Exercise materials —

(** ** Native parser modules from files

    [NativeParserModule::load] ([pj_plugins/src/native_parser_module.cpp], [detail/native_parser_module_loader.hpp],
    [detail/native_parser_module_state.hpp]): a parser module is opened, its exports are resolved in it, its ABI is checked and
    its manifest is read.  [ModuleRuntime] models what a loaded module does, [ClaimManifest] what its manifest claims.

    [call] is what an export without parameters returns, [memory] what is readable from an address on. *)

(** The exports, in the order they are resolved. *)
Definition module_exports : list string :=
  ["pj_module_abi"; "pj_module_create"; "pj_module_destroy"; "pj_module_bind"; "pj_module_parse"; "pj_module_last_error";
   "pj_module_alloc"; "pj_module_free"; "pj_module_manifest_addr"; "pj_module_manifest_len"]%string.

(** [NativeParserModuleState]: the addresses of the exports, in that order. *)
Record NativeParserModuleState : Set := mkModuleState {
  nps_handle : Z; nps_path : bytes; nps_manifest_json : bytes; nps_exports : list Z }.

(** What the process has besides: the handles kept for the session, and what the sink was handed. *)
Record Session : Set := mkSession { session_handles : list Z; session_sink : bool; session_sent : list Diagnostic }.

Section Load.
Context (sys : System) (call : Z -> Z) (memory : Z -> bytes).

Definition openNativeParserModule (path : bytes) : Expected (Z * LibraryPathIdentity) := loadLibraryHandle sys path.

Definition resolveNativeParserModuleSymbol (handle : option Z) (name : string) (candidate : LibraryPathIdentity) : Expected Z :=
  match handle with
  | None => Err "native parser module is not loaded"
  | Some _ => resolveSymbol sys handle name candidate
  end.

Definition retainForSession (handle : Z) (s : Session) : Session :=
  mkSession (session_handles s ++ [handle]) (session_sink s) (session_sent s).

Definition rejectLoad (path : bytes) (message : string) (s : Session) : Expected NativeParserModuleState * Session :=
  (Err message,
   if session_sink s then mkSession (session_handles s) true (session_sent s ++ [mkDiagnostic kError path message]) else s).

Definition resolve_exports (handle : Z) (candidate : LibraryPathIdentity) (names : list string) : Expected (list Z) :=
  each_entry (fun name => resolveNativeParserModuleSymbol (Some handle) name candidate) names.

Work task — Write the entries above out again. Match them exactly.

Exercise answer —
(** ** Native parser modules from files

    [NativeParserModule::load] ([pj_plugins/src/native_parser_module.cpp], [detail/native_parser_module_loader.hpp],
    [detail/native_parser_module_state.hpp]): a parser module is opened, its exports are resolved in it, its ABI is checked and
    its manifest is read.  [ModuleRuntime] models what a loaded module does, [ClaimManifest] what its manifest claims.

    [call] is what an export without parameters returns, [memory] what is readable from an address on. *)

(** The exports, in the order they are resolved. *)
Definition module_exports : list string :=
  ["pj_module_abi"; "pj_module_create"; "pj_module_destroy"; "pj_module_bind"; "pj_module_parse"; "pj_module_last_error";
   "pj_module_alloc"; "pj_module_free"; "pj_module_manifest_addr"; "pj_module_manifest_len"]%string.

(** [NativeParserModuleState]: the addresses of the exports, in that order. *)
Record NativeParserModuleState : Set := mkModuleState {
  nps_handle : Z; nps_path : bytes; nps_manifest_json : bytes; nps_exports : list Z }.

(** What the process has besides: the handles kept for the session, and what the sink was handed. *)
Record Session : Set := mkSession { session_handles : list Z; session_sink : bool; session_sent : list Diagnostic }.

Section Load.
Context (sys : System) (call : Z -> Z) (memory : Z -> bytes).

Definition openNativeParserModule (path : bytes) : Expected (Z * LibraryPathIdentity) := loadLibraryHandle sys path.

Definition resolveNativeParserModuleSymbol (handle : option Z) (name : string) (candidate : LibraryPathIdentity) : Expected Z :=
  match handle with
  | None => Err "native parser module is not loaded"
  | Some _ => resolveSymbol sys handle name candidate
  end.

Definition retainForSession (handle : Z) (s : Session) : Session :=
  mkSession (session_handles s ++ [handle]) (session_sink s) (session_sent s).

Definition rejectLoad (path : bytes) (message : string) (s : Session) : Expected NativeParserModuleState * Session :=
  (Err message,
   if session_sink s then mkSession (session_handles s) true (session_sent s ++ [mkDiagnostic kError path message]) else s).

Definition resolve_exports (handle : Z) (candidate : LibraryPathIdentity) (names : list string) : Expected (list Z) :=
  each_entry (fun name => resolveNativeParserModuleSymbol (Some handle) name candidate) names.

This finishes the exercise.